(* ===== verification/Ipc.v ===== *)
(** * Channels behind handles

    kernel/ipc/channel.cpp (endpoints), and the system calls that make, pass on,
    use and close handles to them: sys_pipe.cpp, sys_channel_create.cpp,
    sys_channel_send.cpp, sys_channel_recv.cpp, sys_dup.cpp, sys_close.cpp,
    sys_handle_transfer.cpp, and the branches of sys_read.cpp and sys_write.cpp
    for pipes. A use of an object that was deleted is undefined here, so a theorem
    that a call returns excludes it. *)

From Stdlib Require Import ZArith Lia.
From stdpp Require Import base tactics gmap numbers list.
From S2P Require Import Prelude.
From S2P Require Import Memory.
From S2P Require Import Channel.
From S2P Require Import KErrno.
From S2P Require Import HandleTable.

Definition HANDLE_TYPE_CHANNEL : Z := 0x4000000000000000.
Definition HANDLE_TYPE_PIPE : Z := 0x8000000000000000.
Definition CAP_READ : Z := 0x1.
Definition CAP_WRITE : Z := 0x2.
Definition PIPE_CAPACITY : Z := 65536.
Definition MIN_ALIGNMENT : Z := 16.
Definition MIN_ALLOC_SIZE : Z := 16.

(** ** Objects *)

Record endpoint := { ep_channel : Z; ep_is_reader : bool; ep_is_writer : bool; ep_refcount : Z }.

(** Endpoints and channels by address; the next address, and the number of
    allocations so far. Addresses are not used again, so that a stale one shows. *)
Record objs := { o_eps : gmap Z endpoint; o_chs : gmap Z channel; o_next : Z; o_allocs : Z }.

Definition set_eps (m : gmap Z endpoint) (o : objs) : objs := {| o_eps := m; o_chs := o_chs o; o_next := o_next o; o_allocs := o_allocs o |}.
Definition set_chs (m : gmap Z channel) (o : objs) : objs := {| o_eps := o_eps o; o_chs := m; o_next := o_next o; o_allocs := o_allocs o |}.

Section ipc.
(** Which allocations of the kernel heap succeed. *)
Context (can_alloc : Z -> bool).

(** [new]: an address, or the null pointer. *)
Definition new_object : M objs (option Z) := fun o =>
  let o' := {| o_eps := o_eps o; o_chs := o_chs o; o_next := o_next o; o_allocs := o_allocs o + 1 |} in
  if can_alloc (o_allocs o) then Done (Some (o_next o)) {| o_eps := o_eps o'; o_chs := o_chs o'; o_next := o_next o + 1; o_allocs := o_allocs o' |}
  else Done None o'.

(** The size the kernel heap reserves for a request. *)
Definition align_size (size : Z) : Z :=
  if size =? 0 then MIN_ALLOC_SIZE
  else
    let size := if negb (size mod MIN_ALIGNMENT =? 0) then Z.land (u64 (size + MIN_ALIGNMENT - 1)) (u64 (Z.lnot (MIN_ALIGNMENT - 1))) else size in
    if size <? MIN_ALLOC_SIZE then MIN_ALLOC_SIZE else size.

(** [kmalloc] of a buffer: null for 0 bytes, and when no segment has the aligned
    size; none has more than half of the address space. The bytes the caller may
    touch are those of its request that the segment has, and they are not read
    before they are written. *)
Definition new_block (size : Z) : M objs (option (list Z)) := fun o =>
  let o' := {| o_eps := o_eps o; o_chs := o_chs o; o_next := o_next o; o_allocs := o_allocs o + 1 |} in
  if (0 <? size) && can_alloc (o_allocs o) && (align_size size <=? INT64_MAX) then Done (Some (replicate (Z.to_nat (Z.min size (align_size size))) 0)) o'
  else Done None o'.

(** An operation on a channel; the units it wakes are of no concern here. *)
Definition with_channel {A} (ch : Z) (c : M channel A) : M objs A := fun o =>
  match o_chs o !! ch with
  | None => Undef
  | Some x => match c x with Done a x' => Done a (set_chs (<[ch := x']> (o_chs o)) o) | Undef => Undef | NoFuel => NoFuel end
  end.

(** [Channel::create] *)
Definition channel_create (cap : Z) : M objs (option Z) :=
  ch ← new_object;
  match ch with
  | None => mret None
  | Some ch =>
      b ← new_block cap;
      match b with
      | None => mret None
      | Some b => _ ← modify (fun o => set_chs (<[ch := new_channel cap b]> (o_chs o)) o); mret (Some ch)
      end
  end.

(** [delete ch] *)
Definition channel_delete (ch : Z) : M objs unit := modify (fun o => set_chs (base.delete ch (o_chs o)) o).

Definition channel_remove (rm : M channel (list Z * bool)) (ch : Z) : M objs unit :=
  r ← with_channel ch rm;
  if snd (r : list Z * bool) then channel_delete ch else mret tt.

Definition create_with_channel (ch : Z) (r w : bool) : M objs (option Z) :=
  ep ← new_object;
  match ep with
  | None => mret None
  | Some ep =>
      _ ← modify (fun o => set_eps (<[ep := {| ep_channel := ch; ep_is_reader := r; ep_is_writer := w; ep_refcount := 1 |}]> (o_eps o)) o);
      _ ← (if r then _ ← with_channel ch add_reader; mret tt else mret tt);
      _ ← (if w then _ ← with_channel ch add_writer; mret tt else mret tt);
      mret (Some ep)
  end.

(** [ChannelEndpoint::create] *)
Definition endpoint_create (capacity : Z) (r w : bool) : M objs (option Z) :=
  ch ← channel_create capacity;
  match ch with
  | None => mret None
  | Some ch =>
      ep ← create_with_channel ch r w;
      match ep with
      | None => _ ← channel_delete ch; mret None
      | Some ep => mret (Some ep)
      end
  end.

Definition set_ep_refcount (n : Z) (e : endpoint) : endpoint :=
  {| ep_channel := ep_channel e; ep_is_reader := ep_is_reader e; ep_is_writer := ep_is_writer e; ep_refcount := n |}.

(** [ChannelEndpoint::ref] and [ChannelEndpoint::destroy]; the pointer is not null. *)
Definition endpoint_ref (ep : Z) : M objs unit := fun o =>
  match o_eps o !! ep with
  | None => Undef
  | Some e => Done tt (set_eps (<[ep := set_ep_refcount (i32 (ep_refcount e + 1)) e]> (o_eps o)) o)
  end.

Definition endpoint_destroy (ep : Z) : M objs unit := fun o =>
  match o_eps o !! ep with
  | None => Undef
  | Some e =>
      let n := i32 (ep_refcount e - 1) in
      if negb (n =? 0) then Done tt (set_eps (<[ep := set_ep_refcount n e]> (o_eps o)) o)
      else
        (_ ← modify (fun o => set_eps (base.delete ep (o_eps o)) o);
         _ ← (if ep_is_reader e then channel_remove remove_reader (ep_channel e) else mret tt);
         (if ep_is_writer e then channel_remove remove_writer (ep_channel e) else mret tt)) o
  end.

(** [Channel::create_pipe] *)
Definition create_pipe (capacity : Z) : M objs (error + (Z * Z)) :=
  ch ← channel_create capacity;
  match ch with
  | None => mret (inl NoMem)
  | Some ch =>
      read_end ← create_with_channel ch true false;
      match read_end with
      | None => _ ← channel_delete ch; mret (inl NoMem)
      | Some read_end =>
          write_end ← create_with_channel ch false true;
          match write_end with
          | None => _ ← endpoint_destroy read_end; mret (inl NoMem)
          | Some write_end => mret (inr (read_end, write_end))
          end
      end
  end.

(** ** System calls *)

(** The tables of the realms, by realm, and the objects. *)
Record kern := { k_tables : gmap Z (table objs); k_objs : objs }.

(** A computation on the table of a realm that exists. *)
Definition at_realm {A} (r : Z) (c : M (table objs * objs) A) : M kern A := fun k =>
  match k_tables k !! r with
  | None => Undef
  | Some t =>
      match c (t, k_objs k) with
      | Done a (t', o) => Done a {| k_tables := <[r := t']> (k_tables k); k_objs := o |}
      | Undef => Undef
      | NoFuel => NoFuel
      end
  end.

Definition add_endpoint (type ep caps : Z) : M (table objs * objs) (error + Z) :=
  on_table (add type ep caps true (Some endpoint_destroy) (Some endpoint_ref)).

(** The result, and the two handles stored for the caller. *)
Definition sys_pipe (r : Z) : M kern (Z * option (Z * Z)) := at_realm r (
  pair ← on_objects (create_pipe PIPE_CAPACITY);
  match (pair : error + (Z * Z)) with
  | inl e => mret (to_errno e, None)
  | inr (read_end, write_end) =>
      read_result ← add_endpoint HANDLE_TYPE_PIPE read_end CAP_READ;
      match (read_result : error + Z) with
      | inl e =>
          _ ← on_objects (endpoint_destroy read_end);
          _ ← on_objects (endpoint_destroy write_end);
          mret (to_errno e, None)
      | inr rh =>
          write_result ← add_endpoint HANDLE_TYPE_PIPE write_end CAP_WRITE;
          match (write_result : error + Z) with
          | inl e => _ ← on_objects (endpoint_destroy write_end); mret (to_errno e, None)
          | inr wh => mret (0, Some (i64 rh, i64 wh))
          end
      end
  end).

Definition sys_channel_create (r capacity : Z) : M kern Z := at_realm r (
  let capacity := if capacity =? 0 then 4096 else capacity in
  ep ← on_objects (endpoint_create capacity true true);
  match ep with
  | None => mret (to_errno NoMem)
  | Some ep =>
      result ← add_endpoint HANDLE_TYPE_CHANNEL ep (Z.lor CAP_READ CAP_WRITE);
      match (result : error + Z) with
      | inl e => _ ← on_objects (endpoint_destroy ep); mret (to_errno e)
      | inr hid => mret (i64 hid)
      end
  end).

Definition K_INVALID_HANDLE : Z := UINT64_MAX.

Definition sys_dup (r old_hid : Z) : M kern Z := at_realm r (do_dup old_hid None).
Definition sys_dup2 (r old_hid new_hid : Z) : M kern Z :=
  at_realm r (do_dup old_hid (if new_hid =? K_INVALID_HANDLE then None else Some new_hid)).

Definition sys_close (r hid : Z) : M kern Z := at_realm r (
  rh ← on_table (resolve_handle hid 0 0);
  match (rh : error + entry objs) with
  | inl e => mret (to_errno e)
  | inr he => _ ← release (he_hid he); mret 0
  end).

Definition sys_handle_transfer (r hid target_realm_id caps_mask : Z) : M kern Z :=
  rh ← at_realm r (on_table (resolve_handle hid 0 0));
  match (rh : error + entry objs) with
  | inl e => mret (to_errno e)
  | inr he => fun k =>
      match k_tables k !! target_realm_id with
      | None => Done (to_errno Child) k
      | Some _ =>
          (result ← at_realm target_realm_id (transfer_handle_to_realm he caps_mask);
           mret (match (result : error + Z) with inl e => to_errno e | inr h => i64 h end)) k
      end
  end.

(** The endpoint behind a resource, and its channel. *)
Definition get_endpoint (ep : Z) : M objs endpoint := fun o => match o_eps o !! ep with Some e => Done e o | None => Undef end.

Definition sys_channel_send (r hid : Z) (data : list Z) : M kern Z := at_realm r (
  rh ← on_table (resolve_handle hid HANDLE_TYPE_CHANNEL CAP_WRITE);
  match (rh : error + entry objs) with
  | inl e => mret (to_errno e)
  | inr he =>
      if he_resource he =? 0 then mret (to_errno Inval)
      else
        ep ← on_objects (get_endpoint (he_resource he));
        x ← on_objects (with_channel (ep_channel ep) (send data));
        let res := i32 (fst (x : Z * list Z)) in
        mret (if res <? 0 then - EAGAIN else res)
  end).

(** The result, and the bytes stored for the caller. *)
Definition sys_channel_recv (r hid len : Z) : M kern (Z * list Z) := at_realm r (
  rh ← on_table (resolve_handle hid HANDLE_TYPE_CHANNEL CAP_READ);
  match (rh : error + entry objs) with
  | inl e => mret (to_errno e, [])
  | inr he =>
      if he_resource he =? 0 then mret (to_errno Inval, [])
      else
        ep ← on_objects (get_endpoint (he_resource he));
        x ← on_objects (with_channel (ep_channel ep) (recv len));
        let '(res, bytes, _) := (x : Z * list Z * list Z) in
        let res := i32 res in
        mret (if res <? 0 then - EAGAIN else res, bytes)
  end).

(** A turn of the loops of [sys_write] and [sys_read] on a pipe; with -EAGAIN the
    unit yields and takes another turn. *)
Definition pipe_write (r hid : Z) (buf : list Z) : M kern Z := at_realm r (
  if zlen buf =? 0 then mret 0
  else
    rh ← on_table (resolve_handle hid 0 CAP_WRITE);
    match (rh : error + entry objs) with
    | inl e => mret (to_errno e)
    | inr he =>
        if negb (Z.land (he_type he) HANDLE_TYPE_MASK =? HANDLE_TYPE_PIPE) then mret (to_errno BadH)
        else if he_resource he =? 0 then mret (to_errno Inval)
        else
          ep ← on_objects (get_endpoint (he_resource he));
          if negb (ep_is_writer ep) then mret (to_errno BadH)
          else x ← on_objects (with_channel (ep_channel ep) (send buf)); mret (fst (x : Z * list Z))
    end).

Definition pipe_read (r hid count : Z) : M kern (Z * list Z) := at_realm r (
  if count =? 0 then mret (to_errno Inval, [])
  else
    rh ← on_table (resolve_handle hid 0 CAP_READ);
    match (rh : error + entry objs) with
    | inl e => mret (to_errno e, [])
    | inr he =>
        if negb (Z.land (he_type he) HANDLE_TYPE_MASK =? HANDLE_TYPE_PIPE) then mret (to_errno BadH, [])
        else if he_resource he =? 0 then mret (to_errno Inval, [])
        else
          ep ← on_objects (get_endpoint (he_resource he));
          if ep_is_writer ep then mret (to_errno BadH, [])
          else
            x ← on_objects (with_channel (ep_channel ep) (recv count));
            let '(res, bytes, _) := (x : Z * list Z * list Z) in mret (res, bytes)
    end).

(** A realm that ends drops all its handles. *)
Definition realm_clear (r : Z) : M kern unit := at_realm r clear.
End ipc.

*****

__TASK DESCRIPTION__
Every line above from the line with "if ep_is_writer ep" to the line with "(** A realm", inclusive, must be returned exactly; no other line belongs in the reply.

__RESPONSE BELOW__
          if ep_is_writer ep then mret (to_errno BadH, [])
          else
            x ← on_objects (with_channel (ep_channel ep) (recv count));
            let '(res, bytes, _) := (x : Z * list Z * list Z) in mret (res, bytes)
    end).

(** A realm that ends drops all its handles. *)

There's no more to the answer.